Wahoo! Pictures have sync’d. First picture is the Blarney Castle. 2nd picture is at the top of the castle. The Blarney Stone is on the far wall where the people are congregated. One gets to the top, does the Blarney Slide (my made up words), goes back down. About a hundred steps each direction.

This is some of the interior of the Charles Fort just south of Kinsale. It was quite a large facility, retired from service after the end of WW1. Around the 1970’s someone got the idea that it might want to be preserved. Restoration work has been going on since then.

One of the types of places we wanted to visit on this trip were old churches and cathedrals. This is the old Church of Ireland church in Kinsale:

Beautiful building, well preserved, and a delight to visit.

Finally, the cathedral in Cork:

A magnificent gothic cathedral built in the 1840’s.

Enough for today. We’re off to Galway tomorrow.

Cork, Ireland

Our breakfast was very nice and our hostess filled us in on where to go in town. We took the 207 bus into the city, but didn’t know exactly where to get off. We ended up riding the bus all the way to the end of the line and then back to the city center, which turned out to be less than 2 miles from the B&B. Cork is quite a bit smaller than Dublin!!! Nina found this quite hilarious.

We wanted to see the cathedral. I looked up Cork Cathedral on Google Maps and got a walking route. The building was on the top of a hill which was quite a climb for us. Most of the way there we came across a small square with benches. While catching our breath and resting our feet, we noticed a sign “The Butter Museum” over the door of a nearby building. Curiosity reigned … and it turned out to be a museum about the butter trade in Ireland. The cattle in Ireland are grass fed, whereas in the US almost all of the butter is made from grain-fed cattle. Grass-fed butter has a better taste, easier to spread, and contains beneficial nutrition we learned. The national brand for butter is “Kelly Gold” and it is good butter. I’ll want to look for it in the US (which has a quota on how much butter can be imported).
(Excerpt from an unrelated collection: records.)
(** A CPU that is started: [cpu_main] resets the primary's vCPU with its number. *)
Lemma start_handled (m : Machine FS) i cpu o s' :
  machine_ok m → mc_cpus m !! i = Some None → start_cpu i (st_of m cpu) = Done (o, s') →
  handled i (others i (mc_cpus m)) o s'.
Proof.
  intros Hm Hi H. unfold start_cpu in H. rewrite asks_bind_h in H. apply rust_inv in H as (v & hv1 & Hmain & H).
  unfold cpu_main in Hmain. apply bind_Done_inv in Hmain as (pr & Hpr%vm_of_Some & Hmain).
  apply bind_Done_inv in Hmain as (w & Hw%vcpu_of_at & Hmain). apply bind_Done_inv in Hmain as (d & _ & [= <- <-]).
  cbn [st_hv st_of] in *. set (n := (primary_index, i)) in *. set (f := λ v : VCpuInner, _) in H.
  set (hv1 := upd_vc n (upd_inner f) (mc_hv m)) in *. pose proof (machine_world m i Hm) as (Hids & Hrun & Hall).
  assert (Hne : ∀ x, x ≠ n → vcpu_at hv1 x = vcpu_at (mc_hv m) x) by (intros x Hx; unfold hv1; by rewrite vcpu_at_upd_vc, decide_False).
  assert (Hn : vcpu_at hv1 n = Some (upd_inner f w)) by (unfold hv1; by rewrite vcpu_at_upd_vc, decide_True, Hw).
  assert (Hr : vroots hv1 = vroots (mc_hv m)) by apply vroots_upd_vc.
  assert (Hsv : ∀ x, x ≠ n → saved_ok (mc_hv m) x → saved_ok hv1 x).
  { intros x Hx (vr & v & Hvr & Hv & Hk). exists vr, v. rewrite Hr, Hne by done. done. }
  assert (Hnv : saved_ok hv1 n).
  { exists (vroot pr), (upd_inner f w). rewrite Hr. split_and!; [by apply vroots_lookup|done|]. unfold f.
    cbn [upd_inner vc_inner with_regs vi_regs]. rewrite reset_key. unfold vm_key.
    by rewrite (proj2 (Z.eqb_eq (vroot pr).1 HF_PRIMARY_VM_ID)) by (by apply (ids_primary _ _ _ Hids Hpr)). }
  assert (Hd : ∀ j d', (j, d') ∈ others i (mc_cpus m) → j ≠ i ∧ d' ≠ n).
  { intros j d' Hjd. pose proof Hjd as (Hj & _)%elem_others. split; [done|]. intros ->.
    pose proof (ow_self _ _ _ (Hall _ _ Hjd) eq_refl) as [= E]. done. }
  assert (Hown : ∀ j d', d' ≠ n → j ≠ i → own_ok (mc_hv m) j d' → own_ok hv1 j d').
  { intros j d' Hd' Hj []. assert (Hp : (primary_index, j) ≠ n) by (unfold n; congruence).
    split; unfold cpu_of in *; rewrite ?Hne by done; try done; [by apply Hsv..|].
    intros Hx. destruct (ow_locked0 Hx) as (v & Hv & Hl). exists v. by rewrite Hne. }
  assert (HS : sound i (others i (mc_cpus m)) n hv1).
  { split_and!; [split_and!| |done].
    - intros v vr. rewrite Hr. apply Hids.
    - intros x v Hv Hx Hru. assert (x ≠ n) by (intros ->; done). apply Hsv; [done|]. rewrite Hne in Hv by done. eauto.
    - intros j d' Hjd. destruct (Hd _ _ Hjd). apply Hown; auto.
    - assert (Hcpu : cpu_of hv1 n = Some i) by (unfold cpu_of; by rewrite Hn). by split. }
  apply restore_all_restored in H as [-> (vm & v & k & [])]. cbn [st_hv] in *. exists n.
  split_and!; [done|by rewrite rs_hv| |done]. exists (vroot pr). rewrite rs_hv, Hr. split; [by apply vroots_lookup|].
  rewrite rs_lazy. destruct Hnv as (vr & v' & Hvr & Hv' & Hk). rewrite rs_vcpu in Hv'. injection Hv' as <-.
  change n.1 with primary_index in Hvr. rewrite Hr, (vroots_lookup _ _ _ Hpr) in Hvr. by injection Hvr as <-.
Qed.

Lemma mstep_ok m m' : step m m' → machine_ok m → machine_ok m'.
Proof.
  intros Hs Hm. pose proof (proj2 (mstep_safe _ _ _ _ _ _ _ _ _ Hs)) as Hr.
  destruct Hs as [m0 i c g now1 now2 now3 undef e o s' Hi Hg H|m0 mem Hmem|m0 i d c o s' Hi _ _ H].
  - apply put_cpu_ok; [done|eauto|exact Hr|]. eapply handle_inv; [exact H|by apply machine_inv].
  - destruct Hm as [Hids Hrun Hown Honce]. split; [exact Hids|exact Hrun| |exact Honce].
    intros i cpu Hi. destruct (Hown _ _ Hi) as [[] Hl]. by split.
  - apply put_cpu_ok; [done|eauto|exact Hr|]. by eapply start_handled.
Qed.

Lemma machine_run_ok m m' : rtc step m m' → machine_ok m → machine_ok m'.
Proof. intros Hr Hm. induction Hr; [done|]; eauto using mstep_ok. Qed.

(** What a CPU that runs a vCPU has in its registers. *)
Definition translates (hv : Hypervisor) (cpu : Pcpu) : Prop :=
  ∃ vm, hv_vms hv !! (p_current cpu).1 = Some vm ∧
    vttbr_el2 (lazy (p_regs cpu)) = Z.lor (root (ptable (vm_inner vm))) (wshl (vm_id vm) 48) ∧
    Z.ldiff (hcr_el2 (lazy (p_regs cpu))) HCR_EL2_VI = hcr_value (vm_id vm =? HF_PRIMARY_VM_ID).
Lemma machine_ok_translates (m : Machine FS) i cpu :
  machine_ok m → mc_cpus m !! i = Some (Some cpu) → translates (mc_hv m) cpu.
Proof.
  intros Hm Hi. destruct (mo_own _ Hm _ _ Hi) as [_ (vr & Hvr & Hk)].
  unfold vroots in Hvr. rewrite list_lookup_fmap in Hvr. unfold translates.
  destruct (hv_vms (mc_hv m) !! (p_current cpu).1) as [vm|]; [|done].
  injection Hvr as <-. exists vm. split; [done|]. unfold key, vm_key, vroot in Hk. cbn [fst snd] in Hk. by injection Hk.
Qed.

(** The page tables are in force.  In every state reached by exceptions of VMs on
    any CPUs, writes of VMs and CPUs that start, a CPU that runs a vCPU has the root of
    the page table and the id of that vCPU's VM in [vttbr_el2], and [hcr_el2] has the
    value of [arch_regs_reset], translation and traps included, whatever interrupt is
    pending; and no two CPUs run the same vCPU. *)
Theorem translation_in_force m m' :
  rtc step m m' → machine_ok m →
  (∀ i cpu, mc_cpus m' !! i = Some (Some cpu) → translates (mc_hv m') cpu) ∧
  (∀ i j ci cj, mc_cpus m' !! i = Some (Some ci) → mc_cpus m' !! j = Some (Some cj) → i ≠ j →
     p_current ci ≠ p_current cj).
Proof.
  intros Hr Hm. apply machine_run_ok in Hr; [|done]. split; [|apply Hr]. intros i cpu. by apply machine_ok_translates.
Qed.
End steps.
The cathedral turned out to be the wrong one. It was a cathedral, but quite modern. It’s called the North Cathedral by the locals. The one we wanted was equal distance south of the city center as the North Cathedral is. The only benefit was that we were walking downhill.

The Saint Fin Barre Cathedral is magnificent. It’s an Irish Church cathedral (not a Catholic cathedral). It was build in the mid 1800’s in a gothic style. Very nice. They also had a labyrinth which we visited and Nina walked the entire course. A labyrinth is not a maze, just a pathway that winds around into the center and then winds back out. One way in, one way out. Of course Nina had to stop and “meditate” in the center. In the past, these were called “Road to Jerusalem” before they were called “labyrinth”.

We walked all over downtown and found a shop for ice cream. We took the 207 bus back to the hotel thinking that we could take our laundry to a launderette we saw on the way into town. We got there at 6:15pm to find it closed at 6. So we drove into town and parked in a parking garage. Turns out all the places to eat that we saw earlier in the day served lunch … but were closed at 6pm. We finally found a pub called Oyster Tavern that served dinner. Then back to the B&B. Tomorrow we’re headed to Blarney and the Blarney stone!

No rain today. Crystal clear skies and temps in the low 70’s. A very nice day.